[[ DATA LISTING, beginning ]]
Lemma step_length self c :
  ids_fresh self →
  (length (SectionManager.expenses (Session.step self c)) + Session.deleted self [c]
   = length (SectionManager.expenses self) + length (Session.assigned_by self c))%nat.
Proof.
  intros [Hnd _].
  destruct c as [d c ds a|rows|x d c ds a|x|c]; simpl.
  - rewrite length_app. simpl. lia.
  - destruct (bulk_add_expenses_spec self rows) as (-> & _ & _ & _).
    rewrite drop_app_length, length_fmap, length_app. lia.
  - unfold SectionManager.update_expense.
    destruct (SectionManager.find_id _ _); simpl; [rewrite length_insert|]; lia.
  - rewrite delete_expense_expenses.
    pose proof (length_filter_NoDup _ x Hnd) as Hlen.
    rewrite <- filter_ids, !length_fmap in Hlen.
    pose proof (delete_expense_result self x) as Hres.
    destruct (SectionManager.delete_expense self x).2.
    + destruct Hres as [Hres _]. specialize (Hres eq_refl).
      destruct (decide _); lia.
    + destruct (decide (x ∈ _)) as [Hin|Hin]; [|lia].
      destruct Hres as [_ Hres]. enough (false = true) by done. apply Hres. lia.
  - lia.
Qed.

Lemma run_ids self calls :
  ids_fresh self →
  ids_fresh (Session.run self calls) ∧
  SectionManager.next_id (Session.run self calls) =
    SectionManager.next_id self + Z.of_nat (length (Session.assigned self calls)) ∧
  Session.assigned self calls =
    seqZ (SectionManager.next_id self) (Z.of_nat (length (Session.assigned self calls))) ∧
  (length (SectionManager.expenses (Session.run self calls)) + Session.deleted self calls
   = length (SectionManager.expenses self) + length (Session.assigned self calls))%nat.
Proof.
  revert self. induction calls as [|c calls IH]; intros self Hfresh.
  - simpl. repeat split; (apply Hfresh || lia || done).
  - change (Session.run self (c :: calls))
      with (Session.run (Session.step self c) calls).
    cbn [Session.assigned Session.deleted].
    destruct (IH _ (step_ids_fresh self c Hfresh)) as (Hf & Hnext & Hseq & Hlen).
    destruct (step_next_id self c) as [Hn1 Hs1].
    pose proof (step_length self c Hfresh) as Hl1. simpl in Hl1.
    split; [done|]. rewrite length_app, Nat2Z.inj_add.
    split; [clear -Hnext Hn1; lia|]. split.
    2:{ revert Hl1 Hlen. generalize (Session.deleted (Session.step self c) calls).
        generalize (match c with
                    | Session.DeleteExpense expense_id =>
                        if (SectionManager.delete_expense self expense_id).2 then 1 else 0
                    | _ => 0
                    end)%nat.
        clear. intros; lia. }
    rewrite seqZ_app by lia. by rewrite <- Hs1, <- Hn1, <- Hseq.
Qed.

Lemma StronglySorted_seqZ (m : Z) (n : nat) :
  StronglySorted Z.lt (seqZ m (Z.of_nat n)).
Proof.
  revert m. induction n as [|n IH]; intros m; [constructor|].
  rewrite Nat2Z.inj_succ, seqZ_cons by lia.
  replace (Z.pred (Z.succ (Z.of_nat n))) with (Z.of_nat n) by lia.
  constructor; [apply IH|]. apply Forall_forall. intros k Hk%elem_of_seqZ. lia.
Qed.


Lemma load_all_unfold storage :
  FileStorage.load_all storage =
  match FileStorage.contents storage with
  | FileStorage.Unreadable e => if is_FileNotFoundError e then Ok [] else Raise e
  | _ => Ok (loaded storage)
  end.
Proof.
  unfold FileStorage.load_all, loaded, try_except.
  destruct (FileStorage.contents storage) as [|rows|e]; simpl; try done.
Qed.

Lemma load_all_loaded storage :
  readable (FileStorage.contents storage) = true →
  FileStorage.load_all storage = Ok (loaded storage).
Proof.
  rewrite load_all_unfold. unfold readable, loaded.
  destruct (FileStorage.contents storage) as [|rows|e]; try done. by intros ->.
Qed.

Lemma load_all_Ok storage records :
  FileStorage.load_all storage = Ok records →
  records = loaded storage ∧ readable (FileStorage.contents storage) = true.
Proof.
  rewrite load_all_unfold. unfold readable, loaded.
  destruct (FileStorage.contents storage) as [|rows|e]; try (by intros [= <-]).
  destruct (is_FileNotFoundError e); [by intros [= <-]|done].
Qed.

Lemma init_Ok storage self :
  SectionManager.init storage = Ok self →
  readable (FileStorage.contents storage) = true ∧
  self = SectionManager.Build storage (loaded storage)
           (SectionManager._compute_next_id (loaded storage))
           (if decide ((list_to_set (Expense.category <$> loaded storage) : gset string) = ∅)
            then SectionManager.default_categories
            else list_to_set (Expense.category <$> loaded storage)).
Proof.
  unfold SectionManager.init.
  destruct (FileStorage.load_all storage) as [records|e] eqn:Hload; [|done].
  apply load_all_Ok in Hload as [-> Hread]. simpl. by intros [= <-].
Qed.

Lemma init_ids_below storage self :
  SectionManager.init storage = Ok self →
  Forall (λ i, i < SectionManager.next_id self)
    (Expense.id <$> SectionManager.expenses self).
Proof.
  intros [_ ->]%init_Ok. simpl.
  apply Forall_forall. intros i Hi.
  unfold SectionManager._compute_next_id.
  pose proof (max_default_ge _ 0 i Hi). lia.
Qed.

Lemma init_ids_fresh storage self :
  SectionManager.init storage = Ok self →
  NoDup (Expense.id <$> SectionManager.expenses self) →
  ids_fresh self.
Proof.
  intros Hinit Hnd. split; [done|]. by eapply init_ids_below.
Qed.

Lemma step_ids_below self c :
  Forall (λ i, i < SectionManager.next_id self)
    (Expense.id <$> SectionManager.expenses self) →
  Forall (λ i, i < SectionManager.next_id (Session.step self c))
    (Expense.id <$> SectionManager.expenses (Session.step self c)).
Proof.
  intros Hlt.
  destruct c as [d c ds a|rows|x d c ds a|x|c]; simpl.
  - rewrite fmap_app. simpl.
    apply Forall_app. split; [|apply Forall_singleton; lia].
    eapply Forall_impl; [done|]. intros; simpl in *; lia.
  - destruct (bulk_add_expenses_spec self rows) as (-> & -> & _ & _).
    rewrite fmap_app, bulk_records_ids.
    apply Forall_app. split.
    + eapply Forall_impl; [done|]. intros; simpl in *; lia.
    + apply Forall_forall. intros i Hi%elem_of_seqZ. lia.
  - unfold SectionManager.update_expense.
    destruct (SectionManager.find_id _ _) as [i|] eqn:Hfind; simpl; [|done].
    destruct (find_id_Some _ _ _ Hfind) as [(old & Hold & Hid) _].
    rewrite list_fmap_insert. simpl. rewrite list_insert_id; [done|].
    by rewrite list_lookup_fmap, Hold, <- Hid.
  - assert (SectionManager.next_id (SectionManager.delete_expense self x).1
            = SectionManager.next_id self) as ->.
    { unfold SectionManager.delete_expense. by case_decide. }
    rewrite delete_expense_expenses, filter_ids.
    apply Forall_forall. intros i [_ Hi]%list_elem_of_filter.
    rewrite Forall_forall in Hlt. by apply Hlt.
  - done.
Qed.

Lemma run_ids_below calls self :
  Forall (λ i, i < SectionManager.next_id self)
    (Expense.id <$> SectionManager.expenses self) →
  Forall (λ i, i < SectionManager.next_id (Session.run self calls))
    (Expense.id <$> SectionManager.expenses (Session.run self calls)).
Proof.
  revert self. induction calls as [|c calls IH]; intros self Hlt; [done|].
  change (Session.run self (c :: calls))
    with (Session.run (Session.step self c) calls).
  by apply IH, step_ids_below.
Qed.

Lemma run_next_id calls self :
  SectionManager.next_id (Session.run self calls) =
    SectionManager.next_id self + Z.of_nat (length (Session.assigned self calls)) ∧
  Session.assigned self calls =
    seqZ (SectionManager.next_id self) (Z.of_nat (length (Session.assigned self calls))).
Proof.
  revert self. induction calls as [|c calls IH]; intros self.
  - simpl. split; [lia|done].
  - change (Session.run self (c :: calls))
      with (Session.run (Session.step self c) calls).
    cbn [Session.assigned].
    destruct (IH (Session.step self c)) as (Hnext & Hseq).
    destruct (step_next_id self c) as [Hn1 Hs1].
    rewrite length_app, Nat2Z.inj_add.
    split; [clear -Hnext Hn1; lia|].
    rewrite seqZ_app by lia. by rewrite <- Hs1, <- Hn1, <- Hseq.
Qed.

End identifiers.

Section claim_identifiers.
Local Open Scope Z_scope.

(** C1 (amended).  On every store the manager starts with next id
    [max(ids, default 0) + 1], above every loaded id, and after any
    sequence of calls: the next id has advanced by one for every record
    added (by [add_expense] or by a row of [bulk_add_expenses]); the ids
    assigned are strictly increasing; an id assigned at some point is
    larger than every id present in the store at any earlier point, so no
    id is reused after a delete.  When the records loaded at construction
    have pairwise distinct ids, moreover, the ids in the store stay
    pairwise distinct, and the number of records equals the number loaded
    plus the number added minus the number of deletes that returned
    [True]. *)
Theorem ids_distinct_and_increasing (storage : FileStorage.t) (records : list Expense)
    (calls : list Session.call) :
  FileStorage.load_all storage = Ok records →
  ∃ self,
    SectionManager.init storage = Ok self ∧
    SectionManager.get_all self = records ∧
    SectionManager.next_id self =
      SectionManager.max_default (Expense.id <$> records) 0 + 1 ∧
    (∀ e, e ∈ records → Expense.id e < SectionManager.next_id self) ∧
    let self' := Session.run self calls in
    SectionManager.next_id self' =
      SectionManager.next_id self + Z.of_nat (length (Session.assigned self calls)) ∧
    StronglySorted Z.lt (Session.assigned self calls) ∧
    (∀ calls1 calls2, calls = calls1 ++ calls2 →
       ∀ e i, e ∈ SectionManager.get_all (Session.run self calls1) →
              i ∈ Session.assigned (Session.run self calls1) calls2 →
              Expense.id e < i) ∧
    (NoDup (Expense.id <$> records) →
     NoDup (Expense.id <$> SectionManager.get_all self') ∧
     (length (SectionManager.get_all self') + Session.deleted self calls
      = length records + length (Session.assigned self calls))%nat).
Proof.
  intros Hload.
  assert (SectionManager.init storage =
          Ok (SectionManager.Build storage records
                (SectionManager._compute_next_id records)
                (if decide ((list_to_set (Expense.category <$> records) : gset string) = ∅)
                 then SectionManager.default_categories
                 else list_to_set (Expense.category <$> records)))) as Hinit.
  { unfold SectionManager.init. by rewrite Hload. }
  eexists. split; [exact Hinit|].
  pose proof (init_ids_below _ _ Hinit) as Hbelow.
  unfold SectionManager.get_all. simpl.
  split; [done|]. split; [done|].
  split.
  { intros e He. rewrite Forall_forall in Hbelow.
    apply Hbelow. simpl. by apply list_elem_of_fmap_2. }
  destruct (run_next_id calls
              (SectionManager.Build storage records
                 (SectionManager._compute_next_id records)
                 (if decide ((list_to_set (Expense.category <$> records) : gset string) = ∅)
                  then SectionManager.default_categories
                  else list_to_set (Expense.category <$> records))))
    as (Hnext & Hseq).
  split; [done|].
  split; [rewrite Hseq; apply StronglySorted_seqZ|].
  split.
  - intros calls1 calls2 _ e i He Hi.
    pose proof (run_ids_below calls1 _ Hbelow) as Hlt1.
    destruct (run_next_id calls2 (Session.run
                (SectionManager.Build storage records
                   (SectionManager._compute_next_id records)
                   (if decide ((list_to_set (Expense.category <$> records) : gset string) = ∅)
                    then SectionManager.default_categories
                    else list_to_set (Expense.category <$> records))) calls1))
      as (_ & Hseq2).
    rewrite Hseq2 in Hi. apply elem_of_seqZ in Hi.
    rewrite Forall_forall in Hlt1.
    specialize (Hlt1 (Expense.id e) (list_elem_of_fmap_2 _ _ _ He)). lia.
  - intros Hnd.
    pose proof (init_ids_fresh _ _ Hinit Hnd) as Hfresh.
    destruct (run_ids _ calls Hfresh) as ([Hnd' _] & _ & _ & Hlen).
    by split.
Qed.

(** C1 as stated fails: a manager constructed on a store whose file
    repeats an id holds records with equal ids, and one [delete_expense]
    then removes two records; and on a store with loaded records the number
    of records is not the number of adds minus the number of deletes. *)
Lemma ids_distinct_counterexample :
  (∃ self,
     SectionManager.init two_records_same_id = Ok self ∧
     ¬ NoDup (Expense.id <$> SectionManager.get_all self) ∧
     length (SectionManager.get_all self) = 2%nat ∧
     length (SectionManager.get_all (Session.run self [Session.DeleteExpense 1]))
       = 0%nat ∧
     Session.deleted self [Session.DeleteExpense 1] = 1%nat) ∧
  (∃ self,
     SectionManager.init two_records = Ok self ∧
     NoDup (Expense.id <$> SectionManager.get_all self) ∧
     length (SectionManager.get_all (Session.run self []))
       ≠ (length (Session.assigned self []) - Session.deleted self [])%nat).
Proof.
  split.
  - eexists. split; [vm_compute; reflexivity|].
    split; [|by vm_compute].
    intros Hnd. apply NoDup_cons in Hnd as [Hnotin _]. apply Hnotin. by left.
  - eexists. split; [vm_compute; reflexivity|].
    split; [|by vm_compute].
    apply NoDup_cons. split; [|apply NoDup_singleton].
    intros Hin%list_elem_of_singleton. by vm_compute in Hin.
Qed.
[[ DATA LISTING, end ]]
» WHAT THIS TASK INVOLVES:
Every line that contains "eapply" should be copied out of the data.

» ANSWER TO THE PROBLEM:
  intros Hinit Hnd. split; [done|]. by eapply init_ids_below.
    eapply Forall_impl; [done|]. intros; simpl in *; lia.
    + eapply Forall_impl; [done|]. intros; simpl in *; lia.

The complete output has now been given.